蘭璟正在案前批改公文,一見蘭夫人來了,連忙起身,蘭夫人沖他擺手示意「坐罷,你我母子,就不要如此多禮了。」
又看了看他,關切詢問「傷好些了?」
蘭璟頷首「不是什麼大事,母親不必掛懷。」
蘭夫人聽了點點頭,從食盒中取出湯盅來擱在桌上「手上的公務放一放罷,這是娘親手燉的湯。」
雖則母子倆心照不宣蘭夫人根本不會燉湯,這湯多半是李嬤嬤的手藝,蘭璟還是識相的不去戳破。

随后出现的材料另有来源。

(** The text and the driver agree on PostgreSQL: for every generated write,
    [arrange] accepts the named values the session binds, so no generated
    statement is refused before it is sent. *)
Theorem generated_writes_arrange (m : EntityMap) (t : boundText) (value : PropertyMap -> Bound)
    (Hm : ident_map m) (Hv : single_version m) :
  insertText Postgres.dialect m = Ok t \/ t = updateText Postgres.dialect m \/
    deleteEntityText Postgres.dialect m (bool_decide (VersionProperty m <> None)) = Ok t ->
  is_ok (arrange (rewritePlaceholders (bt_sql t)) (named_values t value)) = true.
Proof.
  intros Ht.
  assert (Hb : binds_exactly t).
  { destruct Ht as [Ht|[->|Ht]].
    - by apply (insert_binds Postgres.dialect m).
    - by apply (update_binds Postgres.dialect m).
    - by apply (delete_binds Postgres.dialect m). }
  clear Ht. set (r := rewritePlaceholders (bt_sql t)).
  assert (Hnames : forall key, key ∈ rw_names r <->
            exists n, n ∈ FindPlaceholders (bt_sql t) /\ ToLower n = key).
  { intros key. destruct (pieces_exist 0 false Text (bytes (bt_sql t))) as (ps & tail & H).
    destruct (rewritePlaceholders_pieces _ _ _ H) as [Hr _]. fold r in Hr. rewrite Hr.
    rewrite first_seen_elem. setoid_rewrite elem_of_FindPlaceholders.
    rewrite (names_in_pieces _ _ _ H), list_elem_of_fmap. split.
    - intros [(p & -> & Hp) _]. exists (of_bytes p.2). split; [|done].
      apply list_elem_of_fmap. eauto.
    - intros (n & Hn & <-). apply list_elem_of_fmap in Hn as (p & -> & Hp).
      split; [eauto|apply not_elem_of_nil]. }
  destruct (decide (rw_names r = [])) as [Hr|Hr].
  { unfold arrange. by rewrite Hr. }
  apply arrange_accepts; [done|]. split.
  - apply Forall_forall. intros a Ha. apply elem_of_named_values in Ha as (p & Hp & ->).
    assert (Hf : ColumnName p ∈ FindPlaceholders (bt_sql t))
      by (apply Hb, list_elem_of_fmap; eauto).
    split; [|apply Hnames; eauto]. pose proof (placeholders_nonempty (bt_sql t)) as Hne.
    rewrite Forall_forall in Hne. by apply Hne.
  - intros key Hkey. apply Hnames in Hkey as (n & Hn & <-). apply Hb in Hn.
    apply list_elem_of_fmap in Hn as (p & -> & Hp).
    destruct (named_values_of t value p Hp) as (a & Ha & Hn).
    apply argument_Some. exists a. by rewrite Hn.
Qed.

Lemma generated_writes_arrange_witness :
  ident_map sample_map /\
  is_ok (arrange (rewritePlaceholders (bt_sql (updateText Postgres.dialect sample_map)))
    (named_values (updateText Postgres.dialect sample_map) (fun _ => BoundValue VNil))) = true.
Proof.
  assert (Hm : ident_map sample_map).
  { split; [repeat constructor; by eexists _, _| |].
    + repeat constructor; by eexists _, _.
    + apply NewEntityMap_derived. }
  split; [exact Hm|].
  exact (generated_writes_arrange sample_map (updateText Postgres.dialect sample_map) _ Hm
    eq_refl (or_intror (or_introl eq_refl))).
Defined.

Lemma resolveUpdateList_sound_witness :
  exists set, resolveUpdateList sample_map ["Name"] = Ok set /\ NoDup (PropertyName <$> set).
Proof.
  eexists. split; [vm_compute; reflexivity|].
  apply (resolveUpdateList_sound sample_map ["Name"]). vm_compute. reflexivity.
Defined.

Lemma columnLists_transparent_witness :
  let name := nth 1 (Properties sample_map) (sample_property "" "" TypeString false false false) in
  let cache := (cachedUpdateOnlyText Sqlite.dialect sample_map [name] ∅).2 in
  size cache = 1 /\
  (cachedUpdateOnlyText Sqlite.dialect sample_map [name] cache).1
  = updateOnlyText Sqlite.dialect sample_map [name].
Proof.
  intros name cache.
  assert (Hlen : (Z.of_nat (length (Properties sample_map)) <= 65536)%Z) by (simpl; lia).
  assert (Hempty : columnLists_ok Sqlite.dialect sample_map ∅).
  { split; [rewrite map_size_empty; lia|]. intros key text. by rewrite lookup_empty. }
  destruct (columnLists_transparent Sqlite.dialect sample_map [name] ∅ Hlen Hempty) as [_ Hc].
  split; [reflexivity|].
  exact (proj1 (columnLists_transparent Sqlite.dialect sample_map [name] cache Hlen Hc)).
Defined.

他於是坐下,剛喝了兩口湯,便聽蘭夫人道:「今日叫你好生想想,你現在想清楚了。」
他將碗擱在桌上,抬頭直視蘭夫人「兒子一直都很清楚,蘭璟此生如若娶親,就非此一人不可。」
蘭夫人幽幽嘆了口氣「你的性子,我這個做娘的還是知道的,既然敢做這個決定,便必然是做了長遠打算,別人想要攔著,也是攔不住。」她頓了頓,似有所悟的道:「能讓你如此,那位容王殿下,也必有其過人之處。」
蘭璟按了按眉心「兒子對她,實非一朝一夕,而是經年累月到如今,兒子曾經以為,這一生,同她只有相識的緣分,能走到今日,已是十分運氣,無論如何,也是割捨不下。」
蘭夫人橫了他一眼「我竟不知你那麼早就悄悄惦記起人家姑娘來了,」她轉了轉右手腕上的翡翠鐲子『哼』了一聲「我倒要看看,這容王殿下到底是何等的天仙,能讓你如此執迷。」
蘭璟有些無奈「娘,兒子是男人,您從小教育兒子要頂天立地,之後的事情,都由兒子一人處理,等到合適的時候,必定帶她來拜見您。」